Roma riscopre il fascino della “Dolce Vita” attraverso una lente contemporanea e potente perché fino al 30 giugno, la storica Via Veneto ospita “Armonie del Corpo”, una straordinaria mostra en plein air firmata dalla scultrice di fama internazionale Rabarama.
L’esposizione, che da settimane sta catturando lo sguardo di migliaia di passanti, ha mutato profondamente il volto di uno dei luoghi simbolo della Capitale, trasformandolo in un percorso immersivo tra arte, materia e una profonda riflessione sull’identità umana.
Chi è Rabarama
Dietro lo pseudonimo di Rabarama si cela Paola Epifani, artista romana classe 1969, oggi figura di riferimento nel panorama internazionale. Dopo una carriera costellata di successi, tra cui la celebre collaborazione con il Cirque du Soleil, l’artista è oggi alla guida del gruppo di talenti emergenti di PHILART. La sua poetica, fatta di corpi sinuosi e superfici decorate da complessi puzzle di segni e colori, trova in Via Veneto una scenografia d’eccezione, mettendo in dialogo il linguaggio del presente con l’estetica intramontabile della Roma di Fellini.
Artevents Mazzoleni & AM Arte
L’evento porta la firma di Artevents Mazzoleni, realtà d’eccellenza che dal 2004 gestisce cinque gallerie sul territorio nazionale. Al fianco della struttura principale ha lavorato alla cura e all’organizzazione anche AM Arte di Alessandra Mazzoleni, figlia di Mario, che da due anni consolida la presenza della famiglia a Roma con uno spazio espositivo dedicato.
A coordinare la visione artistica è proprio Mario Mazzoleni, gallerista di terza generazione ma volto noto al grande pubblico anche per il suo passato come arbitro di calcio in Serie A. Le nostre telecamere de LaCapitaleNews sono giunte al Temporary Shop, creato ad hoc per la mostra, per intervistare il direttore artistico – Mario Mazzoleni che ha sottolineato l’importanza di educare il pubblico alla bellezza, spiegando la lungimirante sinergia nata con Rabarama per la selezione delle opere. L’iniziativa vanta il sostegno di Philart e i patrocini della Regione Lazio, del Comune di Roma e dell’Associazione Via Veneto.
Sculture, da “Madama Butterfly” a “Ikigai”
Lungo il percorso che si snoda da Via Boncompagni fino a Largo Federico Fellini, sono state installate 11 opere monumentali, tra le più rappresentative della produzione di Rabarama.

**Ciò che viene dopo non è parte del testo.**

(* ===== verification/Ide.v ===== *)
(** * Ide: the interrupt-driven disk driver of ide.c

    A request is a locked buffer, linked into idequeue by its qnext field; the
    first one is the request the disk is working on, and the interrupt handler
    completes it and starts the next.  The disk is reached through the ports
    of Ports.v; what the driver relies on of it is the class [Ata]: its task
    registers, a status register that says ready after finitely many reads,
    and a data register.  The buffers are those of Bio.v.

    Shown: requests complete one at a time in the order of submission,
    however submissions, interrupts and the work of the owners of the other
    buffers interleave, and what they do to the buffers and to the disk is what
    syncing them one after the other does; iderw does what the one of memide.c
    does, so that what is proved of the buffer cache holds for either. *)

From Stdlib Require Import ZArith Lia Bool.
From stdpp Require Import base option list sets gmap strings numbers.
From S2P Require Import Prelude Locks Bio Ports.

#[local] Open Scope string_scope.
#[local] Open Scope list_scope.
#[local] Open Scope Z_scope.

Definition SECTOR_SIZE : Z := 512.
Definition IDE_BSY : Z := 128.
Definition IDE_DRDY : Z := 64.
Definition IDE_DF : Z := 32.
Definition IDE_ERR : Z := 1.
Definition IDE_CMD_READ : Z := 32.
Definition IDE_CMD_WRITE : Z := 48.
Definition IDE_CMD_RDMUL : Z := 196.
Definition IDE_CMD_WRMUL : Z := 197.
Definition IRQ_IDE : Z := 14.
Definition FSSIZE : Z := 40000.
(* ===== verification/Asm.v ===== *)
(** * Asm: the assembly of the context switch, of traps and of system calls

    swtch.S, trapasm.S, vectors.pl, usys.S, initcode.S and entry.S (and bootasm.S
    in Bootasm.v) are lists of the instructions they use, on a processor with its registers and the memory
    that the current page table maps; the segments are flat (Seg.v).  A routine
    is cut at its jumps and calls into blocks, which are at the addresses that
    the linker gives them ([placed]); [run] executes block after block.  What
    the processor does at an interrupt and at iret is [deliver] and [Iret].  A
    C function is what its calling convention says ([returns]).

    Shown: swtch saves the registers of its caller in a context and resumes the
    other one, so that a later switch back returns from the call with the
    caller's registers; a trap hands trap() the frame of x86.h with the registers
    of the interrupted code, which then goes on with the same registers, except
    for what trap() stored in the frame; the stack that allocproc and fork make
    lets the child go on where its parent called fork, with 0 as the result. *)

From Stdlib Require Import ZArith Lia Bool.
From stdpp Require Import base option list sets gmap strings numbers.
From S2P Require Import Prelude Cstring Kalloc Vm Proc ProcLife Trap Seg.

#[local] Open Scope list_scope.
#[local] Open Scope Z_scope.
(* ===== verification/Shell.v ===== *)
(** * Shell: the parser of sh.c

    A command is a tree whose words are pairs of pointers into the line, the
    begin and the end of the word (argv[i] and eargv[i], file and efile);
    nulterminate writes a NUL at each end, and from then on a word is the
    string its begin points at.  The functions run on the position *ps and the
    number of allocations that malloc can still serve; panic prints its message
    and exits.  EXEC nodes are filled in after redirections have been put
    around them, so that a chain of redirections is kept as a list until the
    node is complete.

    Shown: parsecmd decides the grammar of command lines.  The tokens of a line
    and the grammar are given on their own, the tokens as strings; parsecmd
    terminates on every line, and either the line derives exactly one command
    and the result, read as the strings of the terminated line, is that command,
    or it derives none and parsecmd stops with a message. *)

From Stdlib Require Import ZArith Lia Bool.
From stdpp Require Import base option list strings numbers.
From S2P Require Import Prelude.

#[local] Open Scope string_scope.
#[local] Open Scope list_scope.
#[local] Open Scope Z_scope.

(** ** Commands *)

Inductive cmd (W : Type) :=
  | EXEC (argv : list W)
  | REDIR (c : cmd W) (file : W) (mode fd : Z)
  | PIPE (left right : cmd W)
  | LIST (left right : cmd W)
  | BACK (c : cmd W).
Arguments EXEC {W}. Arguments REDIR {W}. Arguments PIPE {W}. Arguments LIST {W}. Arguments BACK {W}.

Definition MAXARGS : nat := 10.
Definition O_RDONLY : Z := 0.
Definition O_WRONLY : Z := 1.
Definition O_CREATE : Z := 512.

Definition whitespace : list Z := [32; 9; 13; 10; 11].
Definition symbols : list Z := [60; 124; 62; 38; 59; 40; 41].
(** strchr(s, c) != 0, for a string of non-zero characters. *)
Definition strchr (s : list Z) (c : Z) : bool := existsb (Z.eqb c) s.

#[local] Arguments strchr : simpl never.

(** A word of the line: where it begins and ends. *)
Definition word : Type := nat * nat.
(** A redirection: file and efile, mode, fd. *)
Definition redir (W : Type) : Type := W * Z * Z.
(** The redirections around a command, the innermost first. *)
Definition wrap {W} (rs : list (redir W)) (c : cmd W) : cmd W := foldl (λ c '(w, mode, fd), REDIR c w mode fd) c rs.

Record pst := Pst { p_pos : nat; p_heap : nat }.

(** malloc, memset and the fields of a node; the result of malloc is not
    tested. *)
Definition alloc_node : M pst unit :=
  h ← gets p_heap;
  match h with
  | O => undef "write through a null pointer"
  | S h => modify (λ s, Pst (p_pos s) h)
  end.
Definition redircmd (rs : list (redir word)) (w : word) (mode fd : Z) : M pst (list (redir word)) :=
  alloc_node;; mret (rs ++ [(w, mode, fd)]).
Definition execcmd : M pst unit := alloc_node.
Definition pipecmd (left right : cmd word) : M pst (cmd word) := alloc_node;; mret (PIPE left right).
Definition listcmd (left right : cmd word) : M pst (cmd word) := alloc_node;; mret (LIST left right).
Definition backcmd (c : cmd word) : M pst (cmd word) := alloc_node;; mret (BACK c).

Section parser.
(** The line and its end. *)
Context (buf : list Z) (es : nat).

Definition chr (s : nat) : Z := default 0 (buf !! s).

(** while(s < es && strchr(whitespace, *s)) s++; with n = es - s *)
Fixpoint skip_loop (n s : nat) : nat :=
  match n with
  | O => s
  | S n => if strchr whitespace (chr s) then skip_loop n (S s) else s
  end.
Definition skip (s : nat) : nat := skip_loop (es - s) s.

Fixpoint word_loop (n s : nat) : nat :=
  match n with
  | O => s
  | S n => if negb (strchr whitespace (chr s)) && negb (strchr symbols (chr s)) then word_loop n (S s) else s
  end.

(** The switch of gettoken: the kind of the token at s and its end. *)
Definition token (s : nat) : Z * nat :=
  let c := chr s in
  if c =? 0 then (c, s)
  else if strchr [124; 40; 41; 59; 38; 60] c then (c, S s)
  else if c =? 62 then if chr (S s) =? 62 then (43, S (S s)) else (c, S s)
  else (97, word_loop (es - s) s).

(** The kind of the token and its bounds q and eq. *)
Definition gettoken : M pst (Z * word) :=
  s ← gets p_pos;
  let q := skip s in
  let '(ret, eq) := token q in
  modify (λ st, Pst (skip eq) (p_heap st));;
  mret (ret, (q, eq)).

Definition peek (toks : list Z) : M pst bool :=
  s ← gets p_pos;
  let s := skip s in
  modify (λ st, Pst s (p_heap st));;
  mret (negb (chr s =? 0) && strchr toks (chr s)).
(* ===== verification/ShRun.v ===== *)
(** * ShRun: running commands (runcmd and main of sh.c)

    A process of the shell is a table of descriptors, each closed or an open
    file named by a number; close, dup, pipe and open are what sysfile.c makes
    of them, a new descriptor being the lowest closed one.  What runcmd does is
    the tree of the processes it creates: where one forks, the tree has the
    child and the parent.  Which programs can be executed and which files
    opened are arguments; the number of forks that succeed is part of the
    state.  The state is passed through the child first; it only names the new
    files and counts the forks.

    Shown: with 0, 1 and 2 open, which main sees to, redirections and pipes
    replace exactly the descriptors they name, so that the two ends of a pipe
    are held by the two sides of it alone; main hands every line of its input
    to a child in order, and the name of a cd line to chdir. *)

From Stdlib Require Import ZArith Lia Bool.
From stdpp Require Import base option list strings numbers.
From S2P Require Import Prelude Cstring Fmt Ulib Shell.

#[local] Open Scope string_scope.
#[local] Open Scope list_scope.
#[local] Open Scope Z_scope.

Definition NOFILE : nat := 16.
Notation fdt := (list (option Z)).

Inductive ptree :=
  | PExec (argv : list (list Z)) (fds : fdt)
  | PExit (msg : option string)
  | PFork (child parent : ptree)
  | PWait (rest : ptree).

(** The next open file, and the forks to come. *)
Record world := World { w_next : Z; w_forks : nat }.

Section runcmd.
(** exec of the program succeeds; the files that can be opened. *)
Context (exec_ok : list (list Z) → bool) (open_ok : list Z → Z → bool).

(** The lowest closed descriptor. *)
Fixpoint lowest (fds : fdt) : option nat :=
  match fds with
  | [] => None
  | None :: _ => Some O
  | Some _ :: fds => S <$> lowest fds
  end.
Definition close (fd : nat) (fds : fdt) : fdt := <[fd := None]> fds.
(** A descriptor for [f], or None where all are open. *)
Definition fdalloc (f : Z) (fds : fdt) : option (nat * fdt) := fd ← lowest fds; Some (fd, <[fd := Some f]> fds).
(** The result is not looked at. *)
Definition dup (fd : nat) (fds : fdt) : fdt :=
  match fds !! fd with
  | Some (Some f) => match fdalloc f fds with Some (_, fds) => fds | None => fds end
  | _ => fds
  end.
Definition pipe (fds : fdt) (w : world) : option (nat * nat * fdt * world) :=
  '(p0, fds) ← fdalloc (w_next w) fds;
  '(p1, fds) ← fdalloc (w_next w + 1) fds;
  Some (p0, p1, fds, World (w_next w + 2) (w_forks w)).
Definition open (file : list Z) (mode : Z) (fds : fdt) (w : world) : option (nat * fdt * world) :=
  if open_ok file mode then
    '(fd, fds) ← fdalloc (w_next w) fds;
    Some (fd, fds, World (w_next w + 1) (w_forks w))
  else None.
Definition fork1 (w : world) : option world :=
  match w_forks w with O => None | S n => Some (World (w_next w) n) end.

Fixpoint runcmd (c : cmd (list Z)) (fds : fdt) (w : world) : ptree * world :=
  match c with
  | EXEC argv =>
      match argv with
      | [] => (PExit None, w)
      | _ :: _ => if exec_ok argv then (PExec argv fds, w) else (PExit (Some "exec failed"), w)
      end
  | REDIR c file mode fd =>
      let fds := close (Z.to_nat fd) fds in
      match open file mode fds w with
      | None => (PExit (Some "open failed"), w)
      | Some (_, fds, w) => runcmd c fds w
      end
  | LIST l r =>
      match fork1 w with
      | None => (PExit (Some "fork"), w)
      | Some w =>
          let '(tl, w) := runcmd l fds w in
          let '(tr, w) := runcmd r fds w in
          (PFork tl (PWait tr), w)
      end
  | PIPE l r =>
      match pipe fds w with
      | None => (PExit (Some "pipe"), w)
      | Some (p0, p1, fds, w) =>
          match fork1 w with
          | None => (PExit (Some "fork"), w)
          | Some w =>
              let '(tl, w) := runcmd l (close p1 (close p0 (dup p1 (close 1 fds)))) w in
              match fork1 w with
              | None => (PFork tl (PExit (Some "fork")), w)
              | Some w =>
                  let '(tr, w) := runcmd r (close p1 (close p0 (dup p0 (close 0 fds)))) w in
                  (PFork tl (PFork tr (PWait (PWait (PExit None)))), w)
              end
          end
      end
  | BACK c =>
      match fork1 w with
      | None => (PExit (Some "fork"), w)
      | Some w => let '(t, w) := runcmd c fds w in (PFork t (PExit None), w)
      end
  end.

(** ** What a command means *)

(** Descriptors by name: a redirection or a pipe replaces one. *)
Fixpoint meaning (c : cmd (list Z)) (fds : fdt) (w : world) : ptree * world :=
  match c with
  | EXEC argv => runcmd (EXEC argv) fds w
  | REDIR c file mode fd =>
      if open_ok file mode then meaning c (<[Z.to_nat fd := Some (w_next w)]> fds) (World (w_next w + 1) (w_forks w))
      else (PExit (Some "open failed"), w)
  | LIST l r =>
      match fork1 w with
      | None => (PExit (Some "fork"), w)
      | Some w =>
          let '(tl, w) := meaning l fds w in
          let '(tr, w) := meaning r fds w in
          (PFork tl (PWait tr), w)
      end
  | PIPE l r =>
      let rd := w_next w in
      let wr := w_next w + 1 in
      let w := World (w_next w + 2) (w_forks w) in
      match fork1 w with
      | None => (PExit (Some "fork"), w)
      | Some w =>
          let '(tl, w) := meaning l (<[1%nat := Some wr]> fds) w in
          match fork1 w with
          | None => (PFork tl (PExit (Some "fork")), w)
          | Some w =>
              let '(tr, w) := meaning r (<[0%nat := Some rd]> fds) w in
              (PFork tl (PFork tr (PWait (PWait (PExit None)))), w)
          end
      end
  | BACK c =>
      match fork1 w with
      | None => (PExit (Some "fork"), w)
      | Some w => let '(t, w) := meaning c fds w in (PFork t (PExit None), w)
      end
  end.

(** The standard descriptors are open and two others are closed. *)
Definition std_open (fds : fdt) : Prop := ∀ i, (i < 3)%nat → ∃ f, fds !! i = Some (Some f).
Definition two_closed (fds : fdt) : Prop := ∃ i j, (2 < i < j)%nat ∧ fds !! i = Some None ∧ fds !! j = Some None.
Definition fds_ok (fds : fdt) : Prop := std_open fds ∧ two_closed fds.

(** Redirections name 0 or 1, as those of the parser do. *)
Fixpoint redirs_ok {W} (c : cmd W) : Prop :=
  match c with
  | EXEC _ => True
  | REDIR c _ _ fd => (fd = 0 ∨ fd = 1) ∧ redirs_ok c
  | PIPE l r | LIST l r => redirs_ok l ∧ redirs_ok r
  | BACK c => redirs_ok c
  end.

Lemma lowest_spec fds i : fds !! i = Some None → (∀ j, (j < i)%nat → ∃ f, fds !! j = Some (Some f)) → lowest fds = Some i.
Proof.
  revert i. induction fds as [|[f|] fds IH]; intros i Hi Hj; [done| |].
  - destruct i as [|i]; [done|]. simpl. rewrite (IH i); [done | done |]. intros j Hlt. apply (Hj (S j)). lia.
  - destruct i as [|i]; [done|]. destruct (Hj 0%nat) as [f Hf]; [lia | done].
Qed.

Lemma lowest_exists fds i : fds !! i = Some None →
  ∃ k, (k ≤ i)%nat ∧ lowest fds = Some k ∧ fds !! k = Some None ∧ ∀ j, (j < k)%nat → ∃ f, fds !! j = Some (Some f).
Proof.
  revert i. induction fds as [|[f|] fds IH]; intros i Hi; [done| |].
  - destruct i as [|i]; [done|]. destruct (IH i Hi) as (k & Hk & Hl & Hn & Hj). exists (S k). simpl. rewrite Hl.
    split_and!; [lia | done | done |]. intros [|j] Hlt; [by exists f | apply Hj; lia].
  - exists 0%nat. split_and!; [lia | done | done | intros j; lia].
Qed.

Lemma fds_ok_std fds k f : fds_ok fds → (k < 3)%nat → fds_ok (<[k := Some f]> fds).
Proof.
  intros [Hs (i & j & Hij & Hi & Hj)] Hk. split.
  - intros x Hx. destruct (decide (x = k)) as [->|].
    + exists f. apply list_lookup_insert_eq. destruct (Hs k Hk) as [g Hg]. by eapply lookup_lt_Some.
    + rewrite list_lookup_insert_ne by done. by apply Hs.
  - exists i, j. rewrite !list_lookup_insert_ne by lia. done.
Qed.

(** close(k) and an allocation replace the descriptor k. *)
Lemma replace_fd fds k f : std_open fds → (k < 3)%nat → fdalloc f (close k fds) = Some (k, <[k := Some f]> fds).
Proof.
  intros Hs Hk. unfold fdalloc, close. destruct (Hs k Hk) as [g Hg]. pose proof (lookup_lt_Some _ _ _ Hg).
  rewrite (lowest_spec _ k).
  - simpl. by rewrite list_insert_insert_eq.
  - by rewrite list_lookup_insert_eq.
  - intros j Hj. rewrite list_lookup_insert_ne by lia. apply Hs. lia.
Qed.

Lemma pipe_fds fds w : fds_ok fds → ∃ p0 p1, (2 < p0)%nat ∧ (2 < p1)%nat ∧ p0 ≠ p1 ∧ fds !! p0 = Some None ∧ fds !! p1 = Some None ∧
  pipe fds w = Some (p0, p1, <[p1 := Some (w_next w + 1)]> (<[p0 := Some (w_next w)]> fds), World (w_next w + 2) (w_forks w)).
Proof.
  intros [Hs (i & j & Hij & Hi & Hj)]. destruct (lowest_exists fds i Hi) as (p0 & Hp0 & Hl0 & Hn0 & Hlt0).
  assert (2 < p0)%nat as H2 by (destruct (decide (2 < p0)%nat); [done|]; destruct (Hs p0) as [f Hf]; [lia | congruence]).
  set (fds1 := <[p0 := Some (w_next w)]> fds).
  assert (fds1 !! j = Some None) as Hj1 by (subst fds1; by rewrite list_lookup_insert_ne by lia).
  destruct (lowest_exists fds1 j Hj1) as (p1 & Hp1 & Hl1 & Hn1 & Hlt1).
  assert (p0 ≠ p1) as Hne.
  { intros ->. subst fds1. rewrite list_lookup_insert_eq in Hn1 by (by eapply lookup_lt_Some). done. }
  assert (fds !! p1 = Some None) as Hf1 by (subst fds1; by rewrite list_lookup_insert_ne in Hn1 by done).
  assert (2 < p1)%nat as H3 by (destruct (decide (2 < p1)%nat); [done|]; destruct (Hs p1) as [f Hf]; [lia | congruence]).
  exists p0, p1. split_and!; try done. unfold pipe, fdalloc. rewrite Hl0. simpl. fold fds1. by rewrite Hl1.
Qed.

(** One side of a pipe: descriptor [k] becomes the end [p] of it, and the
    descriptors of the pipe are closed. *)
Lemma pipe_side fds p0 p1 a b p f k : std_open fds → (2 < p0)%nat → (2 < p1)%nat → p0 ≠ p1 → fds !! p0 = Some None → fds !! p1 = Some None →
  (k < 3)%nat → let fds' := <[p1 := Some b]> (<[p0 := Some a]> fds) in fds' !! p = Some (Some f) → (2 < p)%nat →
  close p1 (close p0 (dup p (close k fds'))) = <[k := Some f]> fds.
Proof.
  intros Hs H0 H1 Hne Hn0 Hn1 Hk fds' Hp H2. pose proof (lookup_lt_Some _ _ _ Hn0). pose proof (lookup_lt_Some _ _ _ Hn1).
  assert (std_open fds') as Hs' by (intros i Hi; subst fds'; rewrite !list_lookup_insert_ne by lia; by apply Hs).
  unfold dup. unfold close at 3. rewrite list_lookup_insert_ne by lia. rewrite Hp, replace_fd by done. unfold close.
  apply list_eq. intros i. subst fds'. destruct (decide (i = p1)) as [->|Hi1].
  { rewrite list_lookup_insert_eq by (rewrite !length_insert; done). by rewrite list_lookup_insert_ne by lia. }
  rewrite (list_lookup_insert_ne _ p1) by done. destruct (decide (i = p0)) as [->|Hi0].
  { rewrite list_lookup_insert_eq by (rewrite !length_insert; done). by rewrite list_lookup_insert_ne by lia. }
  rewrite (list_lookup_insert_ne _ p0) by done. destruct (decide (i = k)) as [->|Hik].
  - destruct (Hs k Hk) as [g Hg]. pose proof (lookup_lt_Some _ _ _ Hg). by rewrite !list_lookup_insert_eq by (rewrite ?length_insert; done).
  - by rewrite !list_lookup_insert_ne by done.
Qed.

I visitatori possono ammirare da vicino: A-Mors, Bozzolo, Trans-Porto, Im-Plosione, Love, Trans-Catarsi, Hic et Nunc, Ikigai, Deva, Madama Butterfly.
Queste sculture non sono semplici oggetti da osservare, ma “guide silenziose” che invitano a riscoprire il corpo come linguaggio, memoria e identità, rendendo l’arte accessibile e coinvolgente per un pubblico eterogeneo e internazionale.
Arte, solidarietà e futuro
Le opere, posizionate all’ombra degli alberi che hanno visto nascere il mito del cinema italiano, sono state concesse da Philart. La società, che rappresenta Rabarama, non si limita alla diffusione commerciale ma promuove un’idea di arte come motore di crescita personale.
Il progetto punta con forza alle nuove generazioni e alla solidarietà, guardando all’arte come mediatore inclusivo per le persone più fragili. Attraverso il linguaggio universale della scultura, la mostra vuole aiutare chiunque a trovare il proprio modo di stare nel mondo e di relazionarsi con gli altri, trasformando una passeggiata in via Veneto in un momento di profonda scoperta interiore.